*** Opening of MATERIAL SHOWN ***

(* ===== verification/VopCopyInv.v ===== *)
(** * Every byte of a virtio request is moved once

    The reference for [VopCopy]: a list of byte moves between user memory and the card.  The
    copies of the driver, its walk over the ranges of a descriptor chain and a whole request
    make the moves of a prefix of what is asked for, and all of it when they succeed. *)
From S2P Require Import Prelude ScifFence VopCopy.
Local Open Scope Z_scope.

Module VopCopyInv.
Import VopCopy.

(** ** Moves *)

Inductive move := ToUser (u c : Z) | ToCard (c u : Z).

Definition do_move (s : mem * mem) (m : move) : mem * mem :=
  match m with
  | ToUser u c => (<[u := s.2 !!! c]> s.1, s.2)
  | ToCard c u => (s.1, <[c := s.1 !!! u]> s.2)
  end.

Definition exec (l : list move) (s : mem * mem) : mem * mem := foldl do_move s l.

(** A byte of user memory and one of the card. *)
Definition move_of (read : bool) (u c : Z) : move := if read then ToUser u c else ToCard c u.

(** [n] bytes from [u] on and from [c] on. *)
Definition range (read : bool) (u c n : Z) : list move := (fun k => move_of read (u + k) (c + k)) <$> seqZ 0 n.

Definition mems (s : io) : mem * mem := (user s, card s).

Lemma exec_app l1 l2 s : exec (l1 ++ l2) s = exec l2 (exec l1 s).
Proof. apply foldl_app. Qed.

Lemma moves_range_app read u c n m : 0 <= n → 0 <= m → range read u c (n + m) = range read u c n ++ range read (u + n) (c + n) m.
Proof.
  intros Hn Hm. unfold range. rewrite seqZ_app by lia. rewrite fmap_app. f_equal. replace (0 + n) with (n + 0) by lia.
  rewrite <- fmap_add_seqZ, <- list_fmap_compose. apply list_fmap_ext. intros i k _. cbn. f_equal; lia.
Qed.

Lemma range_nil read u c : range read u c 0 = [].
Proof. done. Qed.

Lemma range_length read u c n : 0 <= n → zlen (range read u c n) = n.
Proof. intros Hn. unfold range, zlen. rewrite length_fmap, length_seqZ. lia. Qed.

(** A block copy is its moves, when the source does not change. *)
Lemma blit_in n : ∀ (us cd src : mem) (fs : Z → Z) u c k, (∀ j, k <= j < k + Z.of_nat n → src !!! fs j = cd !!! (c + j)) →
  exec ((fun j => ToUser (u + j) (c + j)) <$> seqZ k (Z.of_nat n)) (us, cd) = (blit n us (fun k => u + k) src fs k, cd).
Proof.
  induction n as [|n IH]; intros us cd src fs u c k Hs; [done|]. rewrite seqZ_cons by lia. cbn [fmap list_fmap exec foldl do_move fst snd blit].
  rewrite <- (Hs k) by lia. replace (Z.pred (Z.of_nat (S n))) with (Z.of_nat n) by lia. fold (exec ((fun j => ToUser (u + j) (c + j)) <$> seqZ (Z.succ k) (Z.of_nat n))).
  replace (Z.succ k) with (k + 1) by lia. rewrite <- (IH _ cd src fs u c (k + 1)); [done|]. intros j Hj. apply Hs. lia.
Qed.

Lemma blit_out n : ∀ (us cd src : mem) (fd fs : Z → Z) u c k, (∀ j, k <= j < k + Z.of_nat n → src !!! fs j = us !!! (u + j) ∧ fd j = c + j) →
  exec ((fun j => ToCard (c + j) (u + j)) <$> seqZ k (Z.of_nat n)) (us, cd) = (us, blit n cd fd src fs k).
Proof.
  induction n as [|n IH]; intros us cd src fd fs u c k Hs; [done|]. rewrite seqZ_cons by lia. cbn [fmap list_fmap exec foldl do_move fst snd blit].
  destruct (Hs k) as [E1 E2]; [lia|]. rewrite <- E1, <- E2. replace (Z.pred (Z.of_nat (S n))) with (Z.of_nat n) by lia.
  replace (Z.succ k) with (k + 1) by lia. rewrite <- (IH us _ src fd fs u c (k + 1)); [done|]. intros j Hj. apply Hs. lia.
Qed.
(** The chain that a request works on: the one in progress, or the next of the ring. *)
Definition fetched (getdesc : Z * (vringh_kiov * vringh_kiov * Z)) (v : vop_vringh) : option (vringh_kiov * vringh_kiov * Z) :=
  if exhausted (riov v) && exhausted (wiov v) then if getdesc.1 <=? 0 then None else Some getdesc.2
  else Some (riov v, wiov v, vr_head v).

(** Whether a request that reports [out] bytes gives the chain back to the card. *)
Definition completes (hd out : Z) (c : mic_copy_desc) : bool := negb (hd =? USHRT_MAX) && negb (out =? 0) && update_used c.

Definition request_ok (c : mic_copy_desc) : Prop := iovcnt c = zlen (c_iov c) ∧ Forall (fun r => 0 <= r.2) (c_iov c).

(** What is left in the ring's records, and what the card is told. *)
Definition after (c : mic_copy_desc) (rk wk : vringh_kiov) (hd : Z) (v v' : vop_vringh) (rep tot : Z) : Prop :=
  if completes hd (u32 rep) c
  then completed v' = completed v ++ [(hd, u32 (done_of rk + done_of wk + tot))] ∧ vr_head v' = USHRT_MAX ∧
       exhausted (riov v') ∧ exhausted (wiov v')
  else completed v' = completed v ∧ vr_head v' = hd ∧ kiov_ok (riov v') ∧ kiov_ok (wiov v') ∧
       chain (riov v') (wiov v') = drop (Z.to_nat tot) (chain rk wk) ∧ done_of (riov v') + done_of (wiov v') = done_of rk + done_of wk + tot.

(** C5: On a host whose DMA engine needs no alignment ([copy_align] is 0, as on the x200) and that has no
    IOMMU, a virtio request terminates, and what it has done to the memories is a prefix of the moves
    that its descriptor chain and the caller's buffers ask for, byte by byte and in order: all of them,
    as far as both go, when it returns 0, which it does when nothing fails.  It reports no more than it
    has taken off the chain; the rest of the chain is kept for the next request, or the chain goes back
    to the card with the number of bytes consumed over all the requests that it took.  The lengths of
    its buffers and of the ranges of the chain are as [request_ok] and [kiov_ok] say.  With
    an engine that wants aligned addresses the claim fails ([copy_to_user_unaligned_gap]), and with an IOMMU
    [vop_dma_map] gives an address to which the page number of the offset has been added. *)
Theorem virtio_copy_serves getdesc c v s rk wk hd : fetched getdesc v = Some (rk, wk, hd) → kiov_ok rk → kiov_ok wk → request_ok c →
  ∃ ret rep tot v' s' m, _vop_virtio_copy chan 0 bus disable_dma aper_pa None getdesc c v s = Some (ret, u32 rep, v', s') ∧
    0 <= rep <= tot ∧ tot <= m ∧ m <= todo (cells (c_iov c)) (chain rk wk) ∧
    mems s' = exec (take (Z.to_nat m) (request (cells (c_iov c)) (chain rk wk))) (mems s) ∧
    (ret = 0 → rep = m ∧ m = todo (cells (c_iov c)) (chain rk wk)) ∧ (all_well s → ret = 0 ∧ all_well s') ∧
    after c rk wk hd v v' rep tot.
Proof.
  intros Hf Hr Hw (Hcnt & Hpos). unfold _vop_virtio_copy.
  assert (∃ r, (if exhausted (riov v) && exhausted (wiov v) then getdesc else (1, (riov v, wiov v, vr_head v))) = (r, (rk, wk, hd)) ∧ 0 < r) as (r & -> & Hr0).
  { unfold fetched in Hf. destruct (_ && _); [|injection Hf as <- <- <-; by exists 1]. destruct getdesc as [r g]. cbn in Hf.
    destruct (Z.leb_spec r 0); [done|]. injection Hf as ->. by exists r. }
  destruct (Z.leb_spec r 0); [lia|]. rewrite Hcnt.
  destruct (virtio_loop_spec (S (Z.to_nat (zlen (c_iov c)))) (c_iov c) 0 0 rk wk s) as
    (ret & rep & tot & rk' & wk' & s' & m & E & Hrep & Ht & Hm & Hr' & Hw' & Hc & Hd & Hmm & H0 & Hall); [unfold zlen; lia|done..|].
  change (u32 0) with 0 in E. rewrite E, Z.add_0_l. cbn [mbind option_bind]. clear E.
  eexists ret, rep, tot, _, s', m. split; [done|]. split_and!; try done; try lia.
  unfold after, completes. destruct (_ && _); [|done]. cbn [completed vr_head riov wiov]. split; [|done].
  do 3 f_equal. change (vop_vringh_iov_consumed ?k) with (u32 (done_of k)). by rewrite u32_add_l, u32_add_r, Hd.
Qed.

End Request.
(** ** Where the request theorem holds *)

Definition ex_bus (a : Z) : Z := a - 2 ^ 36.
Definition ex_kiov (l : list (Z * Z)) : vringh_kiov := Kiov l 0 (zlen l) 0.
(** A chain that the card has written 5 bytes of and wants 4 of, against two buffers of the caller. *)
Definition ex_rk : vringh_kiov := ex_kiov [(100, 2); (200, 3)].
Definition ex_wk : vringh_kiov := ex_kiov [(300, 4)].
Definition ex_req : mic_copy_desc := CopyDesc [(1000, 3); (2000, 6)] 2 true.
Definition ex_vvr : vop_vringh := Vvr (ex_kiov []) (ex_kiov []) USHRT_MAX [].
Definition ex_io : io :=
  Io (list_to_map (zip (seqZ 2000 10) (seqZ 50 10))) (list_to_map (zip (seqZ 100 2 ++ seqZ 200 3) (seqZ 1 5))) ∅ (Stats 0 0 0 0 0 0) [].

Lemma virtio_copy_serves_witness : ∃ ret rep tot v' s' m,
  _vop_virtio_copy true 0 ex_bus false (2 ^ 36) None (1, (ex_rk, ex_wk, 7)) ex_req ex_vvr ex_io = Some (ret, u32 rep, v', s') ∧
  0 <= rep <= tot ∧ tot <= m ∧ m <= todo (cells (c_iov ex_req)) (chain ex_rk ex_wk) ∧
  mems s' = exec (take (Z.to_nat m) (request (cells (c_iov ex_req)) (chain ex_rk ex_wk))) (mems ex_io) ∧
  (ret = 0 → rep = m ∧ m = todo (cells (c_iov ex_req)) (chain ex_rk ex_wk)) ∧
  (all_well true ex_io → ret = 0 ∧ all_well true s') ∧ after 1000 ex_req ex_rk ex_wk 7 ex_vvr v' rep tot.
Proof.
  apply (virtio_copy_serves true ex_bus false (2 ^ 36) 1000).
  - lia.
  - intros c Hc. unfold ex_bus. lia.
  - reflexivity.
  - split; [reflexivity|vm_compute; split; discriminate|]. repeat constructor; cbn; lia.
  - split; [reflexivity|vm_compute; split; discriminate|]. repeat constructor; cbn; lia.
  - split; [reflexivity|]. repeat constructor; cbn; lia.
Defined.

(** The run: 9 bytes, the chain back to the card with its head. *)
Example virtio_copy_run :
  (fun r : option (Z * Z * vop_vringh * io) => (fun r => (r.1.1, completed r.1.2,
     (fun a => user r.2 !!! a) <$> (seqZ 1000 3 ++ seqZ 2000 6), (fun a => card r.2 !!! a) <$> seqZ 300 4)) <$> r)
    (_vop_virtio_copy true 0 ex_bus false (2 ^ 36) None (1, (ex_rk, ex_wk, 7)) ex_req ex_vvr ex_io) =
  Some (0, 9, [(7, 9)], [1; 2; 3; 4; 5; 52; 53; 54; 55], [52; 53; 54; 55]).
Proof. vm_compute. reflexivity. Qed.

*** Close of MATERIAL SHOWN ***

» **EXERCISE OBJECTIVE**: Each line above with the string "false" in it should be located and copied.

» **WRITTEN RESPONSE**:
  _vop_virtio_copy true 0 ex_bus false (2 ^ 36) None (1, (ex_rk, ex_wk, 7)) ex_req ex_vvr ex_io = Some (ret, u32 rep, v', s') ∧
  apply (virtio_copy_serves true ex_bus false (2 ^ 36) 1000).
    (_vop_virtio_copy true 0 ex_bus false (2 ^ 36) None (1, (ex_rk, ex_wk, 7)) ex_req ex_vvr ex_io) =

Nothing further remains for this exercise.